> [What the task asks]: Read the records below. Copy each line where the string "commands" occurs.

> [Records supplied]:
########################################
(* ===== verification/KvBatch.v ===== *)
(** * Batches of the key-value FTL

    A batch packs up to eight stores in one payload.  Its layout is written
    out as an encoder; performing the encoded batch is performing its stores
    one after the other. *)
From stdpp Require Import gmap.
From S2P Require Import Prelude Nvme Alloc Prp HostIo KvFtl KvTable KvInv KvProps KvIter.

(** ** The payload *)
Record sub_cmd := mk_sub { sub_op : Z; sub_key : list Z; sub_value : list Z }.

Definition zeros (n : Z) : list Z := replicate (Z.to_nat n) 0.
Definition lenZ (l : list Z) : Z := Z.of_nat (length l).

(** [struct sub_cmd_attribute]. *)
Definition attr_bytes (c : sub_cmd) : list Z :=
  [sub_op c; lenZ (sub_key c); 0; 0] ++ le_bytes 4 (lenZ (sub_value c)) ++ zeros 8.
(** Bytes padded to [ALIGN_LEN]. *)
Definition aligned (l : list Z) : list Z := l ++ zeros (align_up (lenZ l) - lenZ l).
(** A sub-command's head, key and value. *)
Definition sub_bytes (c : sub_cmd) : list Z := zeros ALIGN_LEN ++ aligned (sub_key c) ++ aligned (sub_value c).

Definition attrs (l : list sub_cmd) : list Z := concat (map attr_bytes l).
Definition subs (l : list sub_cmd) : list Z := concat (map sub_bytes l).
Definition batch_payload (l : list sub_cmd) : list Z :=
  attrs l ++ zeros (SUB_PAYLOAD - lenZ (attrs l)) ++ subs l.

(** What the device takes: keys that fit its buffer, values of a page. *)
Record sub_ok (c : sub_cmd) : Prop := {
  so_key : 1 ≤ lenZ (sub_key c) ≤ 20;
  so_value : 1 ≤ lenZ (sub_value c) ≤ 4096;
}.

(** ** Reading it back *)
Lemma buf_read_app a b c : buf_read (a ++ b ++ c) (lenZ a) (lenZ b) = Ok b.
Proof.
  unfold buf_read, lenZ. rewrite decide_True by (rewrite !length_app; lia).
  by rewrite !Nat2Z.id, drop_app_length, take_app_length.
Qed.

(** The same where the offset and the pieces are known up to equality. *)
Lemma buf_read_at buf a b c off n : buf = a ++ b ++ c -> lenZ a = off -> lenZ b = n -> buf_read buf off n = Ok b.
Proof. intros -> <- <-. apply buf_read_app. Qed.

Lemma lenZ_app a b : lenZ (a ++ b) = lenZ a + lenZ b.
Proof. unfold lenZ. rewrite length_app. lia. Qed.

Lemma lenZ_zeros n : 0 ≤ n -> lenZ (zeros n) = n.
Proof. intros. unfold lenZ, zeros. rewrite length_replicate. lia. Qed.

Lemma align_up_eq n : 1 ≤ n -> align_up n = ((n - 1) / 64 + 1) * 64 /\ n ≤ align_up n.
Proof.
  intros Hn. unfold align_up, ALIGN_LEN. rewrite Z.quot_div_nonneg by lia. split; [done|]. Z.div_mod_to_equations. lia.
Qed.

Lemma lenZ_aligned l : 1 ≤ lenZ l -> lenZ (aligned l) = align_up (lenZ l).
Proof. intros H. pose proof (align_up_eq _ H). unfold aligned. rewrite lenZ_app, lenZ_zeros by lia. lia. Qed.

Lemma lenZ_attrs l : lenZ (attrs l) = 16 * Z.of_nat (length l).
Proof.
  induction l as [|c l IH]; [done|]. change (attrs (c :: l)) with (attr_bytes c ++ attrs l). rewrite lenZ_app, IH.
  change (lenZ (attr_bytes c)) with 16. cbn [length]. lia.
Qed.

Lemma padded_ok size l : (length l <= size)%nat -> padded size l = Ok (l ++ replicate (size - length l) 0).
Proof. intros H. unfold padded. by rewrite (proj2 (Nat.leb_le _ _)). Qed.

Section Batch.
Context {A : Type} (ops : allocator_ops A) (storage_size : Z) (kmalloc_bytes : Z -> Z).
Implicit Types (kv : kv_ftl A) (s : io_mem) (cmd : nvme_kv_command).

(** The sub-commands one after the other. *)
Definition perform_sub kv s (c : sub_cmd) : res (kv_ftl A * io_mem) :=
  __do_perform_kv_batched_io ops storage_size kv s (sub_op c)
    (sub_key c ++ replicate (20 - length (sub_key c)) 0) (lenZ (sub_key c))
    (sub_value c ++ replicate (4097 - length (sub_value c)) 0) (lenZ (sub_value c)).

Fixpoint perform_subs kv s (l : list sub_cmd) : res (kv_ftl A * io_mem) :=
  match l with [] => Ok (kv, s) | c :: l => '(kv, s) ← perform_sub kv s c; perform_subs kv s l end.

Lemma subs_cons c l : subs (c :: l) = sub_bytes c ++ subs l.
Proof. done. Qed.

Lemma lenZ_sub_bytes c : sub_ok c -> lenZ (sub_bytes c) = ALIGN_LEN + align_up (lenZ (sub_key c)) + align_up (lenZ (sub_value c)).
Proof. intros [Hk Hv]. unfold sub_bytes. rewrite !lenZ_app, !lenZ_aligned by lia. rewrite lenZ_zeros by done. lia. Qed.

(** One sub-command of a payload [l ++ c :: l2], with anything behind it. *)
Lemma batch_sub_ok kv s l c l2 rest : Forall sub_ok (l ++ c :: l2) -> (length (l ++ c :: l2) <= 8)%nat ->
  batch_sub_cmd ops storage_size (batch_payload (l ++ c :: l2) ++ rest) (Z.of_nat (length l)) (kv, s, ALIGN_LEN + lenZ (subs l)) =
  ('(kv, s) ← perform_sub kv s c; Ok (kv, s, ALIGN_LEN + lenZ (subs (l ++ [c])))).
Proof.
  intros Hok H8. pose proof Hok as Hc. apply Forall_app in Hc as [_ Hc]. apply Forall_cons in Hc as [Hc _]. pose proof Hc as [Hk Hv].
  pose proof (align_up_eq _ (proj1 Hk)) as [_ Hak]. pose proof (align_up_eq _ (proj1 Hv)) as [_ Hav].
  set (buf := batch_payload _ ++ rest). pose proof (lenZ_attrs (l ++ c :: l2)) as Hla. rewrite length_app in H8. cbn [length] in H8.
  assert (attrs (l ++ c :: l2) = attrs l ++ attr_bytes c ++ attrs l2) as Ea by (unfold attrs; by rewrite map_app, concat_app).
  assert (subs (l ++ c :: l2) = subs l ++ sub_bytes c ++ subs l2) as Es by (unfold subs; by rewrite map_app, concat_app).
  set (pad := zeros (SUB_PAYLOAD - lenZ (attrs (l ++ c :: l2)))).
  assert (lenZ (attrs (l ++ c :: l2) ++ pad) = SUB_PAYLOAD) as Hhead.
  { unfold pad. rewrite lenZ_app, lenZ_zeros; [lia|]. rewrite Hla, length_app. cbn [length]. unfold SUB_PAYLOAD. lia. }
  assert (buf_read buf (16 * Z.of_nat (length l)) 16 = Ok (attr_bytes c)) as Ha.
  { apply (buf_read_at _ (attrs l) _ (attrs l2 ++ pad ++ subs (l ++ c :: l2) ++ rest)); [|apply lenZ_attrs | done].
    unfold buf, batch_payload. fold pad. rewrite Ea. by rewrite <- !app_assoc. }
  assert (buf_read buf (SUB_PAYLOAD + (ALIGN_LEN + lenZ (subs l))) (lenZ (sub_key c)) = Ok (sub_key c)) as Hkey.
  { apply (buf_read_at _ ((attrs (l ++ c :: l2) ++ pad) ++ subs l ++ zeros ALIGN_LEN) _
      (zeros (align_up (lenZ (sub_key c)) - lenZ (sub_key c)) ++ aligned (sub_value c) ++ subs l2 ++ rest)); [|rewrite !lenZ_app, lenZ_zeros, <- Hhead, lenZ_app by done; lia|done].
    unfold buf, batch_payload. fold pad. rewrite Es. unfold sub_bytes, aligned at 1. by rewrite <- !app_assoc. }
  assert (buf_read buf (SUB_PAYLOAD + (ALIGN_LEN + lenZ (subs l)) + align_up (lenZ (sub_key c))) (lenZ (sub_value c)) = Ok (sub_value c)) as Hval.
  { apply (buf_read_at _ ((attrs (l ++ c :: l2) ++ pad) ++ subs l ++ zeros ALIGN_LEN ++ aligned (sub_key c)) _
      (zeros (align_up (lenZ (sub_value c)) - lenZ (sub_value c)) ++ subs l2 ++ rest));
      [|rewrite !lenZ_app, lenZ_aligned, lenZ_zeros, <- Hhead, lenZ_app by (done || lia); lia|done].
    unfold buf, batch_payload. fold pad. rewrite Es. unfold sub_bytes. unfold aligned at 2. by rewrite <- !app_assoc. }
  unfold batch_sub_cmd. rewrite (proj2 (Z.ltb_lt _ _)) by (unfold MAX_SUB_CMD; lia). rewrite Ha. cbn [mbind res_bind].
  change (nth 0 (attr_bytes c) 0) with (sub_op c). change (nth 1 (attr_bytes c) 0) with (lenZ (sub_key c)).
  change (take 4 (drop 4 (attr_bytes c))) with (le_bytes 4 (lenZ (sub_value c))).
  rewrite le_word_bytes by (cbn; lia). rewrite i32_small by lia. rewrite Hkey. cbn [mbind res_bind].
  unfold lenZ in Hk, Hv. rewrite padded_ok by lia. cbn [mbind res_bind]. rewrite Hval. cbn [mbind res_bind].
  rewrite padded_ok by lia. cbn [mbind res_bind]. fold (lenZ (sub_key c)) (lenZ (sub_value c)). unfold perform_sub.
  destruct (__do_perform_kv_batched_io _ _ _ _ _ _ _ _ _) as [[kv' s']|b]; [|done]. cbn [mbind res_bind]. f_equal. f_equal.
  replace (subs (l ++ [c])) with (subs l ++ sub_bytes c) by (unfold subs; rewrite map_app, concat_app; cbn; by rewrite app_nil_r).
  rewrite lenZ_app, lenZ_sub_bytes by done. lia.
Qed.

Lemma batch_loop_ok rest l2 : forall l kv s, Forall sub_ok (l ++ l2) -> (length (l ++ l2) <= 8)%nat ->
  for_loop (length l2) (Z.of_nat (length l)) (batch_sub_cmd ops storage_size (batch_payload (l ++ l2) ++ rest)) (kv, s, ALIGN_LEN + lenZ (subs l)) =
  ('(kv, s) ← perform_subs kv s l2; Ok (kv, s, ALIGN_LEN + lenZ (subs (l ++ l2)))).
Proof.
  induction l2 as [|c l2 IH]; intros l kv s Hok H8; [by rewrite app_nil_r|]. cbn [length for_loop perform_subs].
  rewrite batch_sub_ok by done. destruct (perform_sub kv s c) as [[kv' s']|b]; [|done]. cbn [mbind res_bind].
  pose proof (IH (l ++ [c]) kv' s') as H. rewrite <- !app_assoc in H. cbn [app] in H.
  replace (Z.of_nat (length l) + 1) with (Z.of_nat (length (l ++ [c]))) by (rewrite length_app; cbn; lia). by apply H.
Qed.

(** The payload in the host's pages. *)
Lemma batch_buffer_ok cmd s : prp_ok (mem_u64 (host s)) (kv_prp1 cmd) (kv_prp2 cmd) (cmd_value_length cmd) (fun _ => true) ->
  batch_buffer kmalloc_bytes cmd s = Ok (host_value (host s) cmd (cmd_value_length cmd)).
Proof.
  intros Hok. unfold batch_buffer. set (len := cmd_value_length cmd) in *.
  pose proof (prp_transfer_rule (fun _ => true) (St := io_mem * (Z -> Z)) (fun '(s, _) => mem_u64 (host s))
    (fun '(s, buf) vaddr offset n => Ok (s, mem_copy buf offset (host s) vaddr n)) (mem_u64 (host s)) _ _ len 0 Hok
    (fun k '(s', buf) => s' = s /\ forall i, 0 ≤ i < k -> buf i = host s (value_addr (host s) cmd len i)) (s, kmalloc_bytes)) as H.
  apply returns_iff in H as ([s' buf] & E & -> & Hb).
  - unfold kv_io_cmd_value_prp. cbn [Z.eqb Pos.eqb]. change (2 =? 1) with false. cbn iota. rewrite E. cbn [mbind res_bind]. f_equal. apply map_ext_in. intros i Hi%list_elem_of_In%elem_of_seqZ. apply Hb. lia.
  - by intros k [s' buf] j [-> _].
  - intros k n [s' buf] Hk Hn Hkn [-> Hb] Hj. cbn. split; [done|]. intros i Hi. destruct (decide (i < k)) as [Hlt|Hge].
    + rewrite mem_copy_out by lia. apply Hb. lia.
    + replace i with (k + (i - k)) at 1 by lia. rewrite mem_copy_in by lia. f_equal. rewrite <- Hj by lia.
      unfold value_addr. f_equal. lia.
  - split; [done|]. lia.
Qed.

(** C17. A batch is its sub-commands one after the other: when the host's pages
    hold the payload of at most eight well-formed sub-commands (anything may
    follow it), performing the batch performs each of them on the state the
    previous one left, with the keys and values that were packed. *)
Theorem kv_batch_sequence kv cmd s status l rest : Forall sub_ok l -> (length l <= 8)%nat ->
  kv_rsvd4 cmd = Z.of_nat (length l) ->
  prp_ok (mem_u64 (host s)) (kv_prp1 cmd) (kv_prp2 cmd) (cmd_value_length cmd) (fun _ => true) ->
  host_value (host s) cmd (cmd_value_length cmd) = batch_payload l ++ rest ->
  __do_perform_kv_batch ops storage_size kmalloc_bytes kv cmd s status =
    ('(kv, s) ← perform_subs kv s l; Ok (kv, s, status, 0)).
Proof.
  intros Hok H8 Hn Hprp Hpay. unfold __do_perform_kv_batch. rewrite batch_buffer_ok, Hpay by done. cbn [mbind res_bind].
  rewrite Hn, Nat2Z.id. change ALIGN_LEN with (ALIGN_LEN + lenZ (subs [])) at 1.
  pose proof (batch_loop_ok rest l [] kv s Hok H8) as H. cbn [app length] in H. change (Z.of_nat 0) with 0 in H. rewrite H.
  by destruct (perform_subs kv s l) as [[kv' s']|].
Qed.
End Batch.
########################################
> [Response area]:
(** The sub-commands one after the other. *)
(** C17. A batch is its sub-commands one after the other: when the host's pages
    hold the payload of at most eight well-formed sub-commands (anything may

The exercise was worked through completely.